Data excerpts:
Lemma sorted_fst_NoDup h p q l :
  lseg h p q l → StronglySorted N.lt (keys l) → NoDup l.*1.
Proof.
  intros Hl. induction Hl as [|p q b l Hp Hb Hl IH]; intros Hs.
  - constructor.
  - rewrite fmap_cons. unfold keys in Hs. rewrite fmap_cons in Hs.
    inversion Hs as [|? ? Hs' Hx]; subst.
    constructor; [|by auto].
    intros Hin. apply list_elem_of_fmap in Hin as ([a b'] & Ha & Hin).
    simpl in Ha. subst a.
    destruct (lseg_lookup _ _ _ _ _ _ Hl Hin) as [Hb' _].
    rewrite List.Forall_forall in Hx.
    assert (Hk : b_key b' ∈ (λ x, b_key x.2) <$> l).
    { apply list_elem_of_fmap. by exists (p, b'). }
    apply list_elem_of_In, Hx in Hk. simpl in Hk. simplify_eq. lia.
Qed.

Lemma sorted_length_bound (ks : list N) lo B :
  StronglySorted N.lt ks → Forall (λ k, (lo ≤ k)%N) ks →
  Forall (λ k, (k < B)%N) ks → (N.of_nat (length ks) + lo ≤ N.max lo B)%N.
Proof.
  intros Hs. revert lo. induction Hs as [|k ks Hs IH Hk]; intros lo Hlo HB.
  - simpl. lia.
  - inversion Hlo as [|? ? Hlo1 Hlo2]; inversion HB as [|? ? HB1 HB2]; subst.
    specialize (IH (k + 1)%N).
    assert (Hnext : Forall (λ k0 : N, (k + 1 ≤ k0)%N) ks).
    { eapply List.Forall_impl; [|exact Hk]. simpl. intros. lia. }
    specialize (IH Hnext HB2). simpl length. lia.
Qed.

End Chains.

(** ** The cursor *)

Section Cursor.
Import SoList.
Context {T : Type}.
Implicit Types (w : state T) (l : list (N * solist_bucket T)).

EXERCISE: Write out, exactly as given, the line containing "intros Hin. apply" and every line after it to the end of the records. Include nothing else.

TASK OUTPUT:
    intros Hin. apply list_elem_of_fmap in Hin as ([a b'] & Ha & Hin).
    simpl in Ha. subst a.
    destruct (lseg_lookup _ _ _ _ _ _ Hl Hin) as [Hb' _].
    rewrite List.Forall_forall in Hx.
    assert (Hk : b_key b' ∈ (λ x, b_key x.2) <$> l).
    { apply list_elem_of_fmap. by exists (p, b'). }
    apply list_elem_of_In, Hx in Hk. simpl in Hk. simplify_eq. lia.
Qed.

Lemma sorted_length_bound (ks : list N) lo B :
  StronglySorted N.lt ks → Forall (λ k, (lo ≤ k)%N) ks →
  Forall (λ k, (k < B)%N) ks → (N.of_nat (length ks) + lo ≤ N.max lo B)%N.
Proof.
  intros Hs. revert lo. induction Hs as [|k ks Hs IH Hk]; intros lo Hlo HB.
  - simpl. lia.
  - inversion Hlo as [|? ? Hlo1 Hlo2]; inversion HB as [|? ? HB1 HB2]; subst.
    specialize (IH (k + 1)%N).
    assert (Hnext : Forall (λ k0 : N, (k + 1 ≤ k0)%N) ks).
    { eapply List.Forall_impl; [|exact Hk]. simpl. intros. lia. }
    specialize (IH Hnext HB2). simpl length. lia.
Qed.

End Chains.

(** ** The cursor *)

Section Cursor.
Import SoList.
Context {T : Type}.
Implicit Types (w : state T) (l : list (N * solist_bucket T)).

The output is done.